Songwriter Sues Over Tune ‘Santa Claus Is a Black Man’

BROOKLYN (CN) - Grammy-winning songwriter Theodore Vann claims cult movie director John Waters used Vann's song "Santa Claus is a Black Man" on "A John Waters Christmas" album after Vann had expressly refused him permission to do it. Vann also sued Time Warner and New Line Cinema in his federal complaint.

Vann says he wrote the song for his daughter Akim in November 1973 to show her "to be proud of her African-American heritage and to demonstrate that Christmas was a holiday that she should feel entitled to celebrate."

They performed together on the Simtone Records album, in which his daughter sang.

Vann says he denied Waters rights to the song because the filmmaker has a "reputation in the entertainment industry of producing works that do not always appeal to general mainstream audiences, and in fact, are considered by many to be odd or ... 'fetishist.'"

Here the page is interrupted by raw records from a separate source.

Lemma step_sound `{PayloadCheck} y y' :
  system_wf y → step y y' → system_wf y' ∧ store_advances y.(st) y'.(st).
Proof using Hok.
  intros [Hs Hp] Hstep. destruct Hstep as [ev s ps src i now key out s' Ha Hst
                                          |ev s ps1 p ps2 out s' Hc|ev s ps id rev now t out s' Hc Ht];
    simpl in *.
  - destruct (accept_stage_sound _ _ _ _ _ _ _ _ Hs Ha Hst) as [[? ?] Hpw]. split; [|done].
    split; [done|]. destruct out; simpl; [|done]. constructor; [by apply Hpw|done].
  - apply Forall_app in Hp as [Hp1 [Hpp Hp2]%Forall_cons].
    destruct (accept_commit_sound _ _ _ _ _ Hs Hpp Hc). split; [|done]. split; [done|].
    by apply Forall_app.
  - destruct (run_transition_sound _ _ _ _ _ _ _ _ Hs Hc Ht). by split; [split|].
Qed.

Lemma steps_sound `{PayloadCheck} y y' :
  system_wf y → rtc step y y' → system_wf y' ∧ store_advances y.(st) y'.(st).
Proof using Hok.
  intros Hy Hr. induction Hr as [y|y1 y2 y3 H12 _ IH]; [by split|].
  destruct (step_sound _ _ Hy H12) as [Hy2 ?]. destruct (IH Hy2). split; [done|by etransitivity].
Qed.

Lemma initial_wf : system_wf initial.
Proof. split; [split; [done|apply map_Forall_empty]|constructor]. Qed.
End with_hashing.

Waters directed several films, including "Pecker," "Serial Mom," "Cecil B. Demented," "Cry Baby" and "Hairspray," which he adapted into a hit Broadway musical.

His breakout movie, "Pink Flamingos" followed a contest for the title of "filthiest person alive" that included sexual acts involving chickens, and eating dog feces.

Vann says Waters contacted him personally "to tell him how much he enjoyed the song in the effort to allow 'Santa Claus is a Black Man' in the holiday album," but Vann "remained firm in his refusal."

Vann says Waters used the song anyway, and did not even credit Vann for it on the album.

Waters allegedly referred to the song in the press as "the mother lode of Christmas lunatic songs" and "a crackpot Xmas carol."

Vann is represented by Kenneth Thompson.